==== Material provided

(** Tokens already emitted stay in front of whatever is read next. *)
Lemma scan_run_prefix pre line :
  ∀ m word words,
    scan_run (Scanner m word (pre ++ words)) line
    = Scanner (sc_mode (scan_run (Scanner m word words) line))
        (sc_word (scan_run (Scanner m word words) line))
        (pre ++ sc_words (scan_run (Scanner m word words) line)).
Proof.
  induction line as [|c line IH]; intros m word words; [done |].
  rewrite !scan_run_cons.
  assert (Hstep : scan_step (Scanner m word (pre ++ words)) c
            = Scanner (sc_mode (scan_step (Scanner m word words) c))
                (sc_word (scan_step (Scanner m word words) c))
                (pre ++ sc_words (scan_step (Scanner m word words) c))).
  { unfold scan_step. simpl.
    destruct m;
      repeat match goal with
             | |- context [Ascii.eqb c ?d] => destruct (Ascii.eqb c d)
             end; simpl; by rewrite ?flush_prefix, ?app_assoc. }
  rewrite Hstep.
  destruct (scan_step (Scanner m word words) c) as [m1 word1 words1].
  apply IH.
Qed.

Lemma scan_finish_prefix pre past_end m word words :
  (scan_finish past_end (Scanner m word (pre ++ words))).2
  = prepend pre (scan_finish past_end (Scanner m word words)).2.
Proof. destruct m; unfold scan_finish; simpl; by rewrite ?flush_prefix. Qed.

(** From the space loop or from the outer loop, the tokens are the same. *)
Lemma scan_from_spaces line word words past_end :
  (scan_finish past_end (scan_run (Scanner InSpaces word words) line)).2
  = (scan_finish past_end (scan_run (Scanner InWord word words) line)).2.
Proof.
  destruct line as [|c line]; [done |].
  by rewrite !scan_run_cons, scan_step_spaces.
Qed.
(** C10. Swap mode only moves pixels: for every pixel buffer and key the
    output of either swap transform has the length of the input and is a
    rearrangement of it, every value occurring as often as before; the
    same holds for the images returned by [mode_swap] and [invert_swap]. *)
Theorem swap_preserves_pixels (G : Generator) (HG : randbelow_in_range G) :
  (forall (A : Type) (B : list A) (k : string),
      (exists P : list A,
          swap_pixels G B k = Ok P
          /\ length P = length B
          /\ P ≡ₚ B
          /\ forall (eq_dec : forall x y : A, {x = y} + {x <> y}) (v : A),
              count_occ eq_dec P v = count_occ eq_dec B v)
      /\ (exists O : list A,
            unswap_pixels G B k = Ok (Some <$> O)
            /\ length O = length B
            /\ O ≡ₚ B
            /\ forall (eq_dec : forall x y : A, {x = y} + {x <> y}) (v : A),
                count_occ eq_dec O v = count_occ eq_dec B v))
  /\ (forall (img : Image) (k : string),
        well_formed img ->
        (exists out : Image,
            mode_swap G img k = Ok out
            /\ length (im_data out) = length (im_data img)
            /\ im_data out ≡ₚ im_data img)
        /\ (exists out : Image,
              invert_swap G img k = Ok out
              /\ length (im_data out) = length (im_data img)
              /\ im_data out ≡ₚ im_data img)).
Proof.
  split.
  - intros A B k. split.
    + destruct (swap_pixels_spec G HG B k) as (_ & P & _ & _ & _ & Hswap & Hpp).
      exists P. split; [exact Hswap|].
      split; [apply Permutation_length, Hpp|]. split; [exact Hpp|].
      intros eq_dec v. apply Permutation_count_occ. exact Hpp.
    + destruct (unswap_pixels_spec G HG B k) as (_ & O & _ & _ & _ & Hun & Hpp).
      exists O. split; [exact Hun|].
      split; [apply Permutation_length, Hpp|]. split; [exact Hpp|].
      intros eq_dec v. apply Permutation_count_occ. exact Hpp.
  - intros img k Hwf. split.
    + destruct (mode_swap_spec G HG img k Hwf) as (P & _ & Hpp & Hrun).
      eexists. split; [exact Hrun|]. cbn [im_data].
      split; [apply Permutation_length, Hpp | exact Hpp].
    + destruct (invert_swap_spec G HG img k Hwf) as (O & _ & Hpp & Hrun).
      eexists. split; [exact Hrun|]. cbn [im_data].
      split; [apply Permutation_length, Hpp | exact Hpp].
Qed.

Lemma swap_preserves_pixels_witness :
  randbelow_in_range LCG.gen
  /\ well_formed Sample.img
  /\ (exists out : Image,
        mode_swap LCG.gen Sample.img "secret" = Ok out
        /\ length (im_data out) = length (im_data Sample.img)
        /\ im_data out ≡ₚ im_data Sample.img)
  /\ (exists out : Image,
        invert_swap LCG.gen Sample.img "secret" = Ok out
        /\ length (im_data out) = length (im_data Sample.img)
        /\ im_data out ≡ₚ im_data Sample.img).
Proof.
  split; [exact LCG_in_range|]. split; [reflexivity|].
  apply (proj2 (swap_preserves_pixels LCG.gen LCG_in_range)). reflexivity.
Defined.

========
==== Material provided

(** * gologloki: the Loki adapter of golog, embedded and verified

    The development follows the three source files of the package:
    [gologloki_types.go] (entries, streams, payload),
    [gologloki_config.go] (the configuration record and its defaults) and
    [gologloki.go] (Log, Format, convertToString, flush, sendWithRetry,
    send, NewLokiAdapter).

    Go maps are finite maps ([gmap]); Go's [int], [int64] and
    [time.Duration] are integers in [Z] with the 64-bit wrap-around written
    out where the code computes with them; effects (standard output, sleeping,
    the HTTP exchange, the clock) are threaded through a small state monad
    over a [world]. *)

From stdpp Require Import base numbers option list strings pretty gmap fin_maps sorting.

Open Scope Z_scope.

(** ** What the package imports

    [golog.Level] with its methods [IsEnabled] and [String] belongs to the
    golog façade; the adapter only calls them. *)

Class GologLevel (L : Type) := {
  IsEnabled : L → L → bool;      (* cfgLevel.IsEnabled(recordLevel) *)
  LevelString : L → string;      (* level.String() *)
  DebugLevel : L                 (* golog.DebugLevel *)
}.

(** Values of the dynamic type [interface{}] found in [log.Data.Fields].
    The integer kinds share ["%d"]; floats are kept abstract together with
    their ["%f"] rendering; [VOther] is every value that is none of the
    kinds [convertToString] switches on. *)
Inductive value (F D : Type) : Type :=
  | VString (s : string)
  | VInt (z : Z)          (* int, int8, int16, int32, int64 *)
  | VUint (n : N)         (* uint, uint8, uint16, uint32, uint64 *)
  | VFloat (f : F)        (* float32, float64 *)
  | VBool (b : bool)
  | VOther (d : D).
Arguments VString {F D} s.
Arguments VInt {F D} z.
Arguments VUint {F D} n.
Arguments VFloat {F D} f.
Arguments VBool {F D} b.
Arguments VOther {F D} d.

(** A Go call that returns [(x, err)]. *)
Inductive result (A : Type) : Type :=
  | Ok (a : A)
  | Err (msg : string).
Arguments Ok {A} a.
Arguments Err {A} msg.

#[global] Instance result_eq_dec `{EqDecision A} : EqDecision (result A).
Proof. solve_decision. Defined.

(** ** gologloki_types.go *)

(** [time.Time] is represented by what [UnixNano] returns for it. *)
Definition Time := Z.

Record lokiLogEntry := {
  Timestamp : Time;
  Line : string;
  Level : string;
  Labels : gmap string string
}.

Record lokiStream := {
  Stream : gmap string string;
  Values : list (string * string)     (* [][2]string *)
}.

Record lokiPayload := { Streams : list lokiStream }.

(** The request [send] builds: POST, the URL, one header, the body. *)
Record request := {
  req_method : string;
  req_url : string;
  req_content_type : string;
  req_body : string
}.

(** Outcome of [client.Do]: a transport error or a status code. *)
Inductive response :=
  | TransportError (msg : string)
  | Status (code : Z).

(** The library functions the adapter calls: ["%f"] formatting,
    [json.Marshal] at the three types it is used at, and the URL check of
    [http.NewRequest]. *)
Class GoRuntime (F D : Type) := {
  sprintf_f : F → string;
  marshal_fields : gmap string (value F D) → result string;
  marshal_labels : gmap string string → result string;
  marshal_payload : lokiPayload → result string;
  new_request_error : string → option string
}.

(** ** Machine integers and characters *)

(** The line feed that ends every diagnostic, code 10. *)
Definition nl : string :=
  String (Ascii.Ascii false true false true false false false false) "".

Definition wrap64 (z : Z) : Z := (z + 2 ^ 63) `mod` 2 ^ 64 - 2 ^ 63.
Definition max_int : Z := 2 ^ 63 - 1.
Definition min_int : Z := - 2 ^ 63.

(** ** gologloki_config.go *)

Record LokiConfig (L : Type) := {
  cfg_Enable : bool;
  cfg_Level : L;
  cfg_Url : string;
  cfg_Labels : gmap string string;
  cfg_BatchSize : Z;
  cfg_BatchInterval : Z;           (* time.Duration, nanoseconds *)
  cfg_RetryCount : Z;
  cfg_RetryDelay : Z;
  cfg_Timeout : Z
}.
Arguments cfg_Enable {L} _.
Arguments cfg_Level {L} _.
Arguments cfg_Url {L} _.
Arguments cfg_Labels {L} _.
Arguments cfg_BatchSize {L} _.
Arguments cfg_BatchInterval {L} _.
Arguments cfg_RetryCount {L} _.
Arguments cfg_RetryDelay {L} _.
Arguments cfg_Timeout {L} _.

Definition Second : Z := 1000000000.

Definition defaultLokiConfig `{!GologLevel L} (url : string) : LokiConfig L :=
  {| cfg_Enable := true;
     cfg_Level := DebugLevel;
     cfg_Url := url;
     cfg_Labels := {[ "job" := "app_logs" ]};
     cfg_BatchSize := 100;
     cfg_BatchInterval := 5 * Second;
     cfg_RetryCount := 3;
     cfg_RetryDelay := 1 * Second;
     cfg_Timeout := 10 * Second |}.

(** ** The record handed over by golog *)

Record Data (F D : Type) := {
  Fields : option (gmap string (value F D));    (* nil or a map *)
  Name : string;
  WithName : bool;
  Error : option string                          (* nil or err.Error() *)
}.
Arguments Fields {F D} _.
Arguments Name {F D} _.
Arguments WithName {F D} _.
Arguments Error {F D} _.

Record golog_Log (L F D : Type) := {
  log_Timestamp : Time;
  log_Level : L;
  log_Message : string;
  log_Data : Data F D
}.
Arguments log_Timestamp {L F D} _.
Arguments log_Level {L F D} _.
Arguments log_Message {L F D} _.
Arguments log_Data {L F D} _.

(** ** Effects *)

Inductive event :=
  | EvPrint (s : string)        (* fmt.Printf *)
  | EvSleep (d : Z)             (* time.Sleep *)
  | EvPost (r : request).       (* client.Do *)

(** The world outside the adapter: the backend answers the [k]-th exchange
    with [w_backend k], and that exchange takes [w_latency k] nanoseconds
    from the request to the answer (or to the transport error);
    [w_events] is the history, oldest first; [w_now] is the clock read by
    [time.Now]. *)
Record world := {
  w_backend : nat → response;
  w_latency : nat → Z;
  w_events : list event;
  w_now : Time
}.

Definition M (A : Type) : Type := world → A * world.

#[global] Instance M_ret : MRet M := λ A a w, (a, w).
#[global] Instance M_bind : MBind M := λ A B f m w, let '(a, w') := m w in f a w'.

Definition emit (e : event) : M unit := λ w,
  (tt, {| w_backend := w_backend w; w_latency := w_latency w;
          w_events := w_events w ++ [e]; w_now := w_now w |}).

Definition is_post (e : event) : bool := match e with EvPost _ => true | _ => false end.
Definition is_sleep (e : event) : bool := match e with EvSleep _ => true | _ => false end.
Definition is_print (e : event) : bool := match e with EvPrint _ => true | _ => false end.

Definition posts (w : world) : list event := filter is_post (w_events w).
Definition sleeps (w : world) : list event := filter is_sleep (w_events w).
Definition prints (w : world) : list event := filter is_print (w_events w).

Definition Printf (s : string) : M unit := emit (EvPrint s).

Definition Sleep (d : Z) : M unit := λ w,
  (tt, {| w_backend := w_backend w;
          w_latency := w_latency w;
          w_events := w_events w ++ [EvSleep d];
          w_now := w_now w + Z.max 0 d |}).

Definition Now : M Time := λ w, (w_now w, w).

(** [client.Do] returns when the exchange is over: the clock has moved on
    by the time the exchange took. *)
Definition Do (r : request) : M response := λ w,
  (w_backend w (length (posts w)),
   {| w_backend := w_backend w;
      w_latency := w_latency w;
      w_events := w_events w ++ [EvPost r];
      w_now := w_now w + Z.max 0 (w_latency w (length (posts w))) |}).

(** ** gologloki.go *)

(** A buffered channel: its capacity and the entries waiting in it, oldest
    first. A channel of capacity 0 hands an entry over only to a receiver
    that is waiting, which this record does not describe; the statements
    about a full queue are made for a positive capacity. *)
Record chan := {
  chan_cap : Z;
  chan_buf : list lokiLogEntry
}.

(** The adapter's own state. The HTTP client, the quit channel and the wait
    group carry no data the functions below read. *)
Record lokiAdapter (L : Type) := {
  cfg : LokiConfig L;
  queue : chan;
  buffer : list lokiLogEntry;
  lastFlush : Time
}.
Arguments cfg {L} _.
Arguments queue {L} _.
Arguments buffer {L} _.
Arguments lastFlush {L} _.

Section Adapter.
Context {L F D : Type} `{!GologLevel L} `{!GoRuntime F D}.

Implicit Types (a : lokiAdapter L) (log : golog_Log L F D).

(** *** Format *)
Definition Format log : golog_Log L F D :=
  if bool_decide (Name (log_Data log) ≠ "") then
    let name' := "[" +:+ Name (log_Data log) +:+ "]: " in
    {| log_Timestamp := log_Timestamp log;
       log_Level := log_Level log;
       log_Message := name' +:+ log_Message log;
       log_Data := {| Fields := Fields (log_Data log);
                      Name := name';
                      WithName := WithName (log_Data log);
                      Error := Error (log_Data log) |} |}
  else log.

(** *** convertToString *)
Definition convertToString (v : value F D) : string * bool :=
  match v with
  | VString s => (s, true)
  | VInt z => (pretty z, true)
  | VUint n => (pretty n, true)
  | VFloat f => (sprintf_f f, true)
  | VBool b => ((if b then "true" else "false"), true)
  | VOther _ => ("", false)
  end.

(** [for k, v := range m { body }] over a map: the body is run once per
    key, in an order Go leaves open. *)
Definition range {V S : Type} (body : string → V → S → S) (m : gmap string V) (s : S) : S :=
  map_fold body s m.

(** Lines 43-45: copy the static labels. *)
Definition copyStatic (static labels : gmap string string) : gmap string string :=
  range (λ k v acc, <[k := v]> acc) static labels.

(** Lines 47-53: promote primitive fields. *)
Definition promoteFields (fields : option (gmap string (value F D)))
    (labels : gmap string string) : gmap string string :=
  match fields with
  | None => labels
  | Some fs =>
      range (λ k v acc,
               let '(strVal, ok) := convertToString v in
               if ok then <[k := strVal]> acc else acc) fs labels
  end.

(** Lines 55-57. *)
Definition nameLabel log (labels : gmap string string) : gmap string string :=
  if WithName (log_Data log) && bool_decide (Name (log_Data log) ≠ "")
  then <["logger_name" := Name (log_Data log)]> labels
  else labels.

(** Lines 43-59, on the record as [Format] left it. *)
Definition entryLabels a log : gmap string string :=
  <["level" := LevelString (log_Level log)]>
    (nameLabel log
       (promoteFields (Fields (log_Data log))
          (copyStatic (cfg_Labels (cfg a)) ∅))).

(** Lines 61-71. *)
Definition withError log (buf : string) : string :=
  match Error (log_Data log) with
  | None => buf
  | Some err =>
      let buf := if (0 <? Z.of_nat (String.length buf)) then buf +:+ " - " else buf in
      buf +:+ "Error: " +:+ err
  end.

========

Task prompt | Extract each line from the entries above that contains the string "code".

Answer section |
    out where the code computes with them; effects (standard output, sleeping,
(** Outcome of [client.Do]: a transport error or a status code. *)
  | Status (code : Z).
(** The line feed that ends every diagnostic, code 10. *)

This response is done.